Эпилог
Чтобы скрыть неудачу, надо было всеми средствами устрашения отучить людей судить и думать и принудить их видеть несуществующее и доказывать обратное очевидности.
На протяжении тридцати лет, вплоть до падения в 1989 году Берлинской стены, коммунистические лидеры Восточной Европы задавали себе те же вопросы, которые начали мучить их после смерти Сталина. Почему экономические достижения их системы оказались такими скудными? Почему пропаганда была столь неубедительной? Что питало источник неугасающего инакомыслия и как лучше его перекрыть? Достаточно ли арестов, репрессий и террора, чтобы коммунистические партии могли удержать власть? Или более надежным средством предотвращения социального взрыва должны служить либеральные реформы — толика экономической свободы плюс немного свободы слова? Наконец, на какие изменения готов Советский Союз и где именно Москва проведет запретную черту?
В разное время на эти вопросы отвечали по-разному. После смерти Сталина ни один из коммунистических режимов не демонстрировал той жестокости, какая отличала их в 1945–1953 годах, но даже и после государства Восточной Европы оставались жесткими, деспотичными и чрезвычайно репрессивными. Приход Владислава Гомулки к власти в Польше был отмечен либеральными надеждами и народным энтузиазмом, но очень быстро в стране восторжествовали консерватизм и антисемитизм. Янош Кадар начал править Венгрией с кровавых репрессий, но позднее попытался укрепить свою легитимность, согласившись на некоторую свободу предпринимательства, торговли и пересечения границ. В разгар Пражской весны 1968 года Чехословакия переживала бурный культурный подъем: ее писатели, режиссеры и драматурги завоевали тогда международное признание, но после советского вторжения чехословацкое правительство стало одним из самых жестоких во всем блоке. В 1961 году Восточная Германия, пытаясь воспрепятствовать отъезду своих граждан, отгородилась от Запада стеной, но в 1980-е годы режим без лишнего шума начал позволять диссидентам покидать страну в обмен на твердую валюту, получаемую от правительства ФРГ. Румыния и Югославия в разные периоды пытались занимать особую позицию во внешней политике, дистанцируясь от советского блока, но такая линия была непоследовательной.

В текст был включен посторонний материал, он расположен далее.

Definition validate_state (s : PersistentState) : res unit :=
  _ ← _unique (w_item_id <$> st_watches s) (lit "state has duplicate watches");
  _ ← _unique (e_fingerprint <$> st_ledger s) (lit "state has duplicate ledger entries");
  _ ← _unique ((fun m => value (md_source m)) <$> st_sources s)
        (lit "state has duplicate source metadata");
  _ ← for_each validate_source (st_sources s);
  _ ← for_each validate_watch (st_watches s);
  for_each validate_lease (st_ledger s).

(** ** Pruning *)

(** [(e.recorded_at, e.fingerprint)]: the entries sorted are all aware, or all naive. *)
Definition entry_leb (a b : LedgerEntry) : bool :=
  if dt_us (e_recorded_at a) =? dt_us (e_recorded_at b)
  then str_leb (e_fingerprint a) (e_fingerprint b)
  else dt_us (e_recorded_at a) <? dt_us (e_recorded_at b).

(** [sorted(entries, key=..., reverse=True)] *)
Definition newest_first : list LedgerEntry -> list LedgerEntry :=
  sorted_by (fun a b => entry_leb b a).

(** [e for e in ledger if not e.is_active and e.recorded_at >= cutoff] *)
Fixpoint recent_inactive (cutoff : datetime) (ledger : list LedgerEntry) : res (list LedgerEntry) :=
  match ledger with
  | [] => Ok []
  | e :: rest =>
      if is_active e then recent_inactive cutoff rest
      else
        keep ← dt_cmp Z.geb (e_recorded_at e) cutoff;
        es ← recent_inactive cutoff rest;
        Ok match keep with true => e :: es | false => es end
  end.

Definition prune_ledger (s : PersistentState) (now : datetime) : res PersistentState :=
  cutoff ← dt_plus now (- MAX_INACTIVE_LEDGER_AGE);
  inactive ← recent_inactive cutoff (st_ledger s);
  Ok {| st_watches := st_watches s;
        st_ledger := List.filter is_active (st_ledger s)
                     ++ take MAX_INACTIVE_LEDGER_ENTRIES (newest_first inactive);
        st_sources := st_sources s |}.

(** ** Encoding *)

Definition _format_timestamp (d : datetime) : res json :=
  if dt_utc d then Ok (JStr (timestamp_text d)) else corrupt (lit "state timestamps must be UTC").

Definition _optional_timestamp_value (d : option datetime) : res json :=
  match d with None => Ok JNull | Some d => _format_timestamp d end.

Definition _ledger_value (e : LedgerEntry) : res json :=
  recorded ← _format_timestamp (e_recorded_at e);
  expires ← _optional_timestamp_value (e_lease_expires_at e);
  Ok (JObj [(lit "fingerprint", JStr (e_fingerprint e));
            (lit "status", JEnum (e_status e));
            (lit "recordedAt", recorded);
            (lit "leaseToken", JOpt JStr (e_lease_token e));
            (lit "leaseExpiresAt", expires)]).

Хотя правительства Восточной Европы всегда держались рамок, установленных Советским Союзом, время от времени они экспериментировали — расширяя свободу кооперативов или ограничивая деятельность церкви, наращивая силы спецслужб или допуская бо́льшую свободу в сфере искусства. Иногда либеральные реформы оказывались вполне успешными: так, польские коммунисты после 1956 года вообще отказались от социалистического реализма, а в Венгрии в 1980-е годы были легализованы совместные предприятия. В иных ситуациях либерализация заканчивалась насилием. Во время Пражской весны Чехословацкая коммунистическая партия под руководством Александра Дубчека взяла курс на постепенные реформы, предполагавшие децентрализацию экономики и демократизацию политической системы. Через несколько месяцев в Прагу вошли советские танки, сокрушившие реформаторов и отстранившие Дубчека от власти. В августе 1980 года Польская коммунистическая партия легализовала профсоюз «Солидарность», массовое и низовое движение, к которому со временем присоединились 10 миллионов рабочих, студентов и интеллектуалов. Этот эксперимент завершился через полтора года, когда польские коммунисты объявили военное положение, запретили «Солидарность» и также вывели танки на улицы.
С течением времени страны Восточной Европы все меньше походили друг на друга. К 1980-м годам Восточная Германия создала самое мощное в регионе полицейское государство, Польша отличалась наибольшим количеством верующих, в Румынии постоянно не хватало продуктов питания, Венгрия была известна высоким уровнем жизни, а Югославия имела самые дружелюбные отношения с Западом. Но все-таки в одном очень узком смысле все они были похожи: ни один из этих режимов не осознавал своей неустойчивости по определению. Они брели от кризиса к кризису вовсе не потому, что были не способны к «тонкой настройке» своей политики, а из-за несовершенства коммунистического проекта как такового. Пытаясь контролировать каждый аспект общественной жизни, режимы возбуждали недовольство во всех сегментах общества. Государство устанавливало для рабочих высокие нормы выработки, и поэтому забастовки трудящихся ГДР против завышенных нормативов быстро превратились в форму антигосударственного протеста. Государство диктовало художникам и писателям границы их творческого самовыражения, и поэтому деятели культуры, работавшие в какой-то особой манере, тоже превращались в политических диссидентов. Государство запрещало учреждать независимые организации, и поэтому любой, кто делал это, пусть даже в самой невинной форме, становился оппонентом режима. А когда в независимую организацию вливалось большое число людей — как, например, в Польше, где миллионы граждан примкнули к профсоюзу «Солидарность», — под вопросом внезапно оказывалось само существование режима.